CALGARY – Imperial Oil says it has been able to achieve “staggering” savings in the oilsands by stoking competition between suppliers.
When crude prices began their steep descent late last year, Imperial held a “reverse auction” for earth-moving contracts at its Kearl oilsands mine north of Fort McMurray, Alta., CEO Rich Kruger told investors and analysts Wednesday.
Firms vying for Imperial’s business sought to outbid each other for the lowest price.
“We don’t tell folks how long the auction’s going to run for, so if you want this work, you’d better get on it, you’d better put your best foot forward,” Kruger said of the process.
The result? Imperial (TSX:IMO) was able to knock $100 million off of $160 million in contracts for a couple of years’ work.
Even Imperial was surprised. It figured drilling contracts would see a major haircut, but not so much with earthworks.
“By approaching the market in a new and different manner, we were able to save a staggering amount of money,” said Kruger.
A $9-billion expansion to the Kearl oilsands mine started up earlier this year about five months ahead of schedule.
The entire development has been averaging production rates of around 200,000 barrels a day for the third quarter so far, touching highs of 270,000 to 280,000 barrels a day on some occasions. Over the past few months, operating costs have fallen below $25 a barrel at Kearl.
Oil and gas producers have been leaning on their service providers during the downturn to squeeze out savings. Imperial started out by seeking voluntary reductions from contractors, telling them: “Our world is changing and we need you to change with us.”
Company-wide, Imperial is shelling out $1 billion less than originally planned in 2015, between operating costs and capital expenditures.

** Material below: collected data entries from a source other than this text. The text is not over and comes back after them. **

(* ===== verification/WalBatch.v ===== *)
(** * Write batches in the write-ahead log

    The log and the write batches together: each record of a log is the contents
    of a write batch, and after a crash the batches that were written completely
    are replayed, and nothing else. *)

From S2P Require Import Prelude Status Coding Crc32c LogFormat LogWriter LogReader LogRecord LogRoundTrip LogCorrect.
From S2P Require Import SortedLists DbFormat WideColumns WriteBatch WriteBatchCorrect WriteBatchCompose.
#[local] Open Scope Z_scope.
#[local] Opaque ztake zdrop Zlen EncodeVarint32.

(** ** The bytes of a batch are bytes *)

Definition rec_bytes (r : Rec) : Prop :=
  match r with
  | RKeyValue _ _ key value => bytes_ok key ∧ bytes_ok value
  | RKey _ _ key => bytes_ok key
  | RLogData s | RXid _ s => bytes_ok s
  | RMark _ => True
  | RCommitTs xid ts => bytes_ok xid ∧ bytes_ok ts
  end.

Lemma bytes_ok_enc_slice s : bytes_ok s → bytes_ok (enc_slice s).
Proof. intros Hs. unfold enc_slice. apply bytes_ok_app. split; [apply bytes_ok_EncodeVarint32|done]. Qed.

Lemma bytes_ok_enc_cf cf : bytes_ok (enc_cf cf).
Proof. unfold enc_cf. destruct (cf =? 0); [apply bytes_ok_nil|apply bytes_ok_EncodeVarint32]. Qed.

Lemma bytes_ok_enc r : rec_bytes r → bytes_ok (enc r).
Proof.
  intros Hr. constructor.
  - destruct r as [k cf key value|k cf key|blob|k|k xid|xid ts]; cbn [rec_tag]; try (destruct k); unfold pick;
      try (destruct (cf =? 0)); by vm_compute.
  - fold (bytes_ok (enc_body r)). destruct r as [k cf key value|k cf key|blob|k|k xid|xid ts]; cbn [enc_body rec_bytes] in *; rewrite ?bytes_ok_app;
      repeat match goal with H : _ ∧ _ |- _ => destruct H end; split_and?;
      auto using bytes_ok_enc_slice, bytes_ok_enc_cf, bytes_ok_nil.
Qed.

Lemma bytes_ok_batch seq count rs : Forall rec_bytes rs → bytes_ok (batch_bytes seq count rs).
Proof.
  intros Hrs. unfold batch_bytes. rewrite !bytes_ok_app. split_and!; [apply bytes_ok_EncodeFixed64|apply bytes_ok_EncodeFixed32|].
  induction Hrs as [|r rs Hr Hrs IH]; [apply bytes_ok_nil|]. change (enc_all (r :: rs)) with (enc r ++ enc_all rs).
  apply bytes_ok_app. split; [by apply bytes_ok_enc|done].
Qed.

(** ** Replaying a log *)

(** A batch: its sequence number and its records. *)
Definition Batch : Type := Z * list Rec.
Definition contents_of (b : Batch) : bytes := batch_bytes (fst b) (u32 (total (snd b))) (snd b).
Definition batch_wf (b : Batch) : Prop := Forall rec_ok (snd b) ∧ Forall rec_bytes (snd b).

Section Apply.
Context {H : Type} (handler : Handler H).

(** Each record of a log as the contents of a batch, which is iterated over until
    one of them fails. *)
Fixpoint apply_records (ds : list bytes) (h : H) : option (Status * H) :=
  match ds with
  | [] => Some (Status_OK, h)
  | d :: ds =>
      '(s, h) ← Iterate handler (SetContents (NewWriteBatch 0 0) d) h;
      if ok s then apply_records ds h else Some (s, h)
  end.
(** The same on the batches themselves. *)
Fixpoint apply_batches (bs : list Batch) (h : H) : Status * H :=
  match bs with
  | [] => (Status_OK, h)
  | b :: bs =>
      let '(s, h) := outcome true (replay handler (snd b) (mkProgress Status_OK true 0 h)) in
      if ok s then apply_batches bs h else (s, h)
  end.

Lemma apply_records_batches bs h : Forall batch_wf bs → apply_records (map contents_of bs) h = Some (apply_batches bs h).
Proof using.
  intros Hbs. revert h. induction Hbs as [|b bs [Hb _] Hbs IH]; intros h; [done|]. cbn [map apply_records apply_batches].
  rewrite (Iterate_batch handler (SetContents (NewWriteBatch 0 0) (contents_of b)) (fst b) (u32 (total (snd b))) (snd b) h (wrap_range 32 _ ltac:(lia)) Hb eq_refl).
  rewrite Z.eqb_refl. cbn. destruct (outcome _ _) as [s h']. destruct (ok s); [apply IH|done].
Qed.
End Apply.

Section Wal.
Context {F C : Type} `{!WritableFile F} `{!WritableFileLaws F} `{!StreamingCompress C}.
Context {R U : Type} `{!SequentialFile R} `{!SequentialFileLaws R} `{!StreamingUncompress U}.
Context (XXH3_64bits : bytes → Z) {H : Type} (handler : Handler H).

(** C5: write batches survive a crash as wholes. If batches are written to a new
    log and the file is cut at any byte of the last of them, reading the log and
    iterating over its records hands the handler the records of all the batches
    before it, one batch after the other and with the same outcome as if the
    batches themselves were replayed; of the batch in which the cut is, the
    handler sees nothing; and a reader that tolerates a torn tail reports
    nothing. *)
Theorem wal_replays_complete_batches f ln recycle mf fuel bs b s (w : Writer F C) s' (w' : Writer F C)
    (rf : R) rep checksum rfuel mode k h :
  contents f = [] → (recycle = true → is_u 32 ln) → Forall batch_wf (bs ++ [b]) →
  AddRecords fuel (NewWriter f ln recycle mf kNoCompression) (map contents_of bs) = Some (s, w) → ok s = true →
  AddRecord fuel w (contents_of b) = Some (s', w') → ok s' = true →
  Zlen (contents (dest_ w)) <= k < Zlen (contents (dest_ w')) →
  unread rf = ztake k (contents (dest_ w')) → 2 * Zlen (unread rf) + 3 <= Z.of_nat rfuel →
  ∃ ds (r' : Reader R U),
    ReadRecords XXH3_64bits (S (length bs)) rfuel mode false (NewReader rf rep checksum ln) = Some (ds, r') ∧
    apply_records handler (map fst ds) h = Some (apply_batches handler bs h) ∧
    (mode = kTolerateCorruptedTailRecords ∨ mode = kSkipAnyCorruptedRecords → reporter_ r' = rep).
Proof using All.
  intros Hf Hln Hwf HA Hs HA' Hs' Hk Hrf Hfuel.
  destruct (ReadRecords_cut (U := U) XXH3_64bits f ln recycle mf fuel (map contents_of bs) (contents_of b) s w s' w' rf rep
    checksum rfuel mode false k) as (r' & E & Hrep); try done.
  { replace (map contents_of bs ++ [contents_of b]) with (map contents_of (bs ++ [b])) by by rewrite map_app.
    rewrite Forall_map. apply (Forall_impl _ _ _ Hwf). intros x [_ Hx]. by apply bytes_ok_batch. }
  rewrite length_map in E. do 2 eexists. split; [exact E|]. split; [|done].
  rewrite map_map. cbn [fst]. rewrite map_id. apply apply_records_batches. by apply Forall_app in Hwf as [? _].
Qed.
End Wal.
#[local] Transparent ztake zdrop Zlen EncodeVarint32.

Module WalExample.
Import LogExample ComposeExample.
Definition batches : list Batch := [(100, [r1; r2]); (102, [])].
Definition last_batch : Batch := (102, [r2]).

Lemma batches_wf : Forall batch_wf (batches ++ [last_batch]).
Proof. repeat constructor; (done || by vm_compute). Qed.

Lemma wal_replays_complete_batches_witness : ∃ ds (r' : Reader bytes unit),
  ReadRecords xxh 3 300 kTolerateCorruptedTailRecords false
    (NewReader (ztake 60 (file_of 5 false (map contents_of (batches ++ [last_batch])))) (Some []) true 5) = Some (ds, r') ∧
  apply_records recorder (map fst ds) [] = Some (Status_OK, [r1; r2]).
Proof.
  destruct (wal_replays_complete_batches (U := unit) xxh recorder (memfile []) 5 false false 10 batches last_batch
    Status_OK (written 5 false (map contents_of batches)) Status_OK (written 5 false (map contents_of (batches ++ [last_batch])))
    (ztake 60 (file_of 5 false (map contents_of (batches ++ [last_batch])))) (Some []) true 300
    kTolerateCorruptedTailRecords 60 []) as (ds & r' & E1 & E2 & _).
  - reflexivity.
  - discriminate.
  - apply batches_wf.
  - vm_compute. reflexivity.
  - reflexivity.
  - vm_compute. reflexivity.
  - reflexivity.
  - vm_compute. split; [discriminate|reflexivity].
  - reflexivity.
  - vm_compute. discriminate.
  - exists ds, r'. split; [exact E1|exact E2].
Defined.
End WalExample.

U.S. benchmark crude prices were hovering below US$45 a barrel on Wednesday, about half of what they were at this time last year.
Like many of its peers, Imperial is aiming to keep its operations viable under current conditions rather than banking on a recovery. Unlike its peers, it has not had to resort to layoffs or wage cuts.
Kruger said this is the fifth time in his 34-year career that he’s seen crude prices drop by more than 50 per cent in six months.
“I would say you never get used to it.”